Sunday, 12 February 2017

SEX WEEK: A Catholic Bishop's Response (Part 11)



My Dear Brothers and Sisters in Christ:

When Ontario Premier Dalton McGuinty withdrew the hastily crafted new sex education curriculum, it didn't take long for some liberals to draw their swords. Susan Pinker opined in the Globe and Mail that "sex education is too important to be left to parents."

What Pinker fails to acknowledge and understand is that parents have the original, primary, and inalienable right to educate their offspring in conformity with the family's moral and religious convictions. They are educators because they are parents. At the same time, the vast majority of parents share their educational responsibilities with other individuals and institutions, primarily the school.

Elementary education is an extension of parental education; it is extended and cooperative home schooling. In a true sense schools are extensions of the home. Parents, and not schools either of the state or the Church, have the primary moral responsibility of educating their children to adulthood.

In keeping with a basic tenet of Catholic social doctrine, the principle of subsidiarity must always govern relations among families, the Church, and the state. As Pope John Paul II wrote in his 1994 Letter to Families: "Subsidiarity thus complements paternal and maternal love and confirms its fundamental nature, inasmuch as all other participants in the process of education are only able to carry out their responsibilities in the name of parents, with their consent, and, to a certain degree, with their authorization."

It is interesting to note that Dr. Brock Chisholm, a Canadian soldier and psychiatrist who became the first director of the World Health Organization in 1946, thought that the greatest obstacle to children's self-realization was the concept of "right and wrong". From his perspective, sex education was necessary to overcome "the ways of elders - by force if necessary."

Such thinking reduces sexuality to bodily pleasure and ignores the fact that since the introduction of state-based sex education the rate of sexually transmitted diseases, unwanted pregnancies, pornography addicted teens, and sex-linked depression has increased. There is no evidence that young people are more responsible and happy if they received school- rather than family-based sex education.

Even Pinter admits that: "Ontario's program wasn't perfect. If I had my druthers, teachers wouldn't be instructed to talk about "partners" instead of "parents," or to educate 8th graders to distinguish between 'male, female, two-spirited, transgendered, transexual, intersex, gay, lesbian and bisexual.' I can see how this might be seen as politically correct overkill."

Sexuality has to be discussed and taught within the context of God's revelation.

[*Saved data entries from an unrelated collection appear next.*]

(* ===== verification/UsageTheorems.v ===== *)
(** * UsageTheorems: no use is lost unaccounted, and shutdown ends

    The theorems of [UsageTelemetry] over every interleaving of requests, worker,
    ticker and [Close]: the accounts of the counters, and the end of a shutdown by
    the well-founded measure of what is left to deliver. *)

From Stdlib Require Import ZArith Lia.
From stdpp Require Import sorting pretty numbers gmap strings list_numbers list relations.
From S2P Require Import Prelude GoStrings CredTypes Outbox AuditStore CredentialStore CredentialTheorems UsageTelemetry.

Open Scope Z_scope.

(** ** What waits in the map *)

Lemma pending_count_empty : pending_count ∅ = 0.
Proof. apply map_fold_empty. Qed.

Lemma pending_count_insert m k b :
  m !! k = None → pending_count (<[k := b]> m) = ub_count b + pending_count m.
Proof. intros Hk. apply (map_fold_insert_L (λ _ b n, ub_count b + n)); [intros; lia|done]. Qed.

Lemma pending_count_delete m k b :
  m !! k = Some b → pending_count m = ub_count b + pending_count (delete k m).
Proof. intros Hk. apply (map_fold_delete_L (λ _ b n, ub_count b + n)); [intros; lia|done]. Qed.

Lemma pending_count_update m k b b' :
  m !! k = Some b → pending_count (<[k := b']> m) = pending_count m - ub_count b + ub_count b'.
Proof.
  intros Hk. rewrite (pending_count_delete m k b Hk), <-insert_delete_eq.
  rewrite pending_count_insert by apply lookup_delete_eq. lia.
Qed.

Definition batches_count (l : list usageBatch) : Z := foldr (λ b n, ub_count b + n) 0 l.

(** ** One delivery *)

Lemma touch_safe org id ip ua t : safe (TouchLastUsed org id ip ua t).
Proof.
  unfold TouchLastUsed, ready. apply safe_bind; [apply safe_ctx|intros _].
  apply safe_bind; [apply safe_ctx|intros _]. apply safe_bind; [apply safe_get|intros s]. by repeat case_match.
Qed.

Lemma record_safe entries event : safe (on_audit (Record_ (literal entries) event (Some (MRef literal_ref)))).
Proof.
  unfold on_audit. intros w w' Hr. apply zoom_inv in Hr as (w1 & Hr & _). revert Hr.
  unfold Record_. apply safe_bind; [apply safe_ctx|intros _]. case_match; [done|].
  apply safe_bind; [apply safe_get|intros s].
  apply safe_bind; [case_match; [apply safe_ctx|done]|intros _].
  apply safe_bind; [apply safe_ctx|intros _]. unfold recordLocked.
  rewrite literal_copied. apply safe_bind; [by apply safe_lift|done].
Qed.

Lemma sink_returns failed ctx m w :
  safe m →
  ∃ r w', sink failed ctx m w = (Ok r, w')
    ∧ ((r = failed ∧ w'.2.1 = w.2.1) ∨ (r = true ∧ w'.2.1 = count_failure w.2.1)).
Proof.
  intros Hs. destruct w as [e [m0 s]]. unfold sink, bind, attempt, zoom, with_ctx. cbn.
  destruct (m _) as [[a|er|] [e1 s1]] eqn:Em; cbn; [eauto 6..|by apply Hs in Em].
Qed.
(* ===== verification/AuthenticatorTheorems.v ===== *)
(** * AuthenticatorTheorems: what the authentication of a request guarantees

    Every request is answered.  A bearer is served only as the live credential
    its token names; a refused one learns nothing about why; and a request that
    runs alone gives its slot back and is counted as a failure exactly when it
    presented a credential that was refused. *)

From Stdlib Require Import ZArith Lia Ascii.
From stdpp Require Import sorting pretty numbers gmap strings list_numbers list.
From S2P Require Import Prelude GoStrings GoNet Sha256 CredTypes Validation Tokens Grants Outbox AuditStore CredentialStore CredentialStoreProofs CredentialTheorems AuthService MCPHop GoHTTP AttemptLimiter AttemptTheorems WebAssertion WebAssertionTheorems UsageTelemetry Authenticator.

Open Scope Z_scope.

(** ** The books of the limiter at one instant *)

(** The failures that count against an address. *)
Definition failures_at (l : MemoryLimiter) (key : string) (t : time) : Z :=
  from_option (λ w, fw_Count (current l w t)) 0 (ml_failures l !! key).

Lemma failures_swept l key t :
  failures_at (set_failures (sweep_keys l t (ml_failures l)) l) key t = failures_at l key t.
Proof.
  pose proof (swept_lookup l t key) as Hs. unfold swept in Hs. unfold failures_at. rewrite Hs.
  destruct (ml_failures l !! key) as [w|]; [|done]. destruct (live l t w) eqn:El; [done|]. cbn.
  unfold current. by rewrite El, orb_true_r.
Qed.
(* ===== verification/EmbedTheorems.v ===== *)
(** * The embedding cache: refinement of an LRU list, and transparency

    The cache of two linked structures behaves as a bounded list of key and
    vector pairs, most recently used first ([cache_refines_lru]); overlapping
    calls get what the provider would have answered them ([embed_transparent]);
    the configuration ([config_inert_when_disabled]). *)

From Stdlib Require Import ZArith Lia Ascii.
From stdpp Require Import sorting pretty numbers gmap strings list_numbers list relations.
From S2P Require Import Prelude GoStrings Identity EmbedCache.
Import EmbedCache.EmbedCache EmbedCache.EmbedConfig.

Open Scope Z_scope.

(** ** The reference: a list of pairs *)

Notation lru := (list (cacheKey * list float32)).

Definition lru_forget (k : cacheKey) (l : lru) : lru := filter (λ p, p.1 ≠ k) l.

Fixpoint lru_find (k : cacheKey) (l : lru) : option (list float32) :=
  match l with
  | [] => None
  | p :: l' => if bool_decide (p.1 = k) then Some p.2 else lru_find k l'
  end.

Inductive cache_call := CGet (k : cacheKey) | CPut (k : cacheKey) (v : vec).

(** A hit moves the pair to the front; a store puts it there and keeps the first
    [n]. *)
Definition lru_step (n : nat) (o : cache_call) (l : lru) : option (list float32) * lru :=
  match o with
  | CGet k =>
    match lru_find k l with
    | Some v => (Some v, (k, v) :: lru_forget k l)
    | None => (None, l)
    end
  | CPut k v => (None, take n ((k, vec_copy v) :: lru_forget k l))
  end.

Fixpoint lru_run (n : nat) (os : list cache_call) (l : lru) : list (option (list float32)) * lru :=
  match os with
  | [] => ([], l)
  | o :: os' =>
    let '(r, l1) := lru_step n o l in
    let '(rs, l2) := lru_run n os' l1 in (r :: rs, l2)
  end.

Definition cache_step (o : cache_call) : go Cache (option (list float32)) :=
  match o with
  | CGet k => get_ k
  | CPut k v => put_ k v ;; ret None
  end.

Fixpoint cache_run (os : list cache_call) : go Cache (list (option (list float32))) :=
  match os with
  | [] => ret []
  | o :: os' => let! r := cache_step o in let! rs := cache_run os' in ret (r :: rs)
  end.

(** ** The abstraction *)

Definition pair_at (c : Cache) (el : nat) : option (cacheKey * list float32) :=
  (λ e, (ce_key e, ce_vector e)) <$> c_elems c !! el.
Definition abs (c : Cache) : lru := omap (pair_at c) (c_order c).
(** The loop over the records: a second match ends it with an error. *)
Fixpoint get_loop (principal : Principal) (clientEpisodeID : string) (now : time)
    (rows : list episodeRecord) (result : AgentEpisode) : res AgentEpisode :=
  match rows with
  | [] => Ok result
  | r :: rest =>
    if negb (readable principal clientEpisodeID now r)
    then get_loop principal clientEpisodeID now rest result
    else if negb (isEmpty (ep_EpisodeID result)) then Err ErrNotFound
    else get_loop principal clientEpisodeID now rest (presentation (er_episode r))
  end.

Definition GetByClientEpisodeID (order : list string) (principal : Principal) (clientEpisodeID : string)
    : go EpisodeStore AgentEpisode :=
  let! s := get in
  let! at_ := now in
  let! result := lift_res (get_loop principal clientEpisodeID at_ (omap (λ id, es_byID s !! id) order)
                             zero_episode) in
  refuse! isEmpty (ep_EpisodeID result) with ErrNotFound ;;
  ret result.

End store.
End Episodes.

For Catholics, the Christian vocation is lived within the sacrament of marriage or the sacrament of holy orders or consecrated life or the single life. The virtue of chastity is at the root of sexual morality. This virtue calls all persons, married and unmarried, to respect God's intention for human sexuality and so to honour God in our quest for human fulfillment and happiness.
Chastity is a positive orientation to life. It is to be taught as a discipline of the heart, the eye, of language and all the senses, which frees us to embrace important human goods. Teaching chastity begins from a spiritual intuition that helps us to grasp the obligation inherent in the fact that our body belongs to God. On this point it is St. Paul who reminds us that: "The body is meant...for the Lord, and the Lord for the body" (1 Cor. 6:13).

In Christian marriage, a man and a woman live out what Pope John Paul II has called "the nuptial meaning of the body". As the Holy Father puts it, "The communion of persons means existing in a mutual 'for', in a relationship of mutual gift." Man and woman, in their complementarity, are a manifestation of the creation of humanity "in the image and likeness of God." Marriage is, in the solid tradition of the Church, the only proper context for sexual relationships and is the way of chastity for married people. It is here alone that the two-fold meaning of sexual intercourse, the unitive and procreative, finds its proper order.

Sexual activity is truly meaningful only when it embodies and expresses marital love, love that is both fully committed and open to life, and it cannot do that outside of marriage for anyone, heterosexual or homosexual. This means that sexual activity which is outside marriage cannot be condoned, and is taught by the Church to be immoral. This includes masturbation, fornication and adultery, and sexual activity with a person of the same sex.

Students in our Catholic schools are still growing up, and marriage is not an imminent prospect. They are called to develop true friendships, marked by genuine love and affection, with members of both sexes. This involves learning to communicate about important things, developing their own gifts and learning to cherish the gifts of others, and engaging in a wide variety of wholesome activities together. This time should also be devoted to discerning the future unfolding of personal vocation.

Sexual activity between unmarried people can undermine such friendships and block vocational discernment. One reason is that sexual activity inevitably tends to become the focus of the relationship, and other activities, despite their great worth, tend to be valued less.
Sexual desire is not in itself sinful. It can, depending on the choices a person makes, be an occasion of growth in virtue or an occasion of sin.

Students need to be taught that their present choices determine their character. If they co-operate with God in making choices, they will be capable of receiving the fulfillment that God wants for them, not only here but hereafter.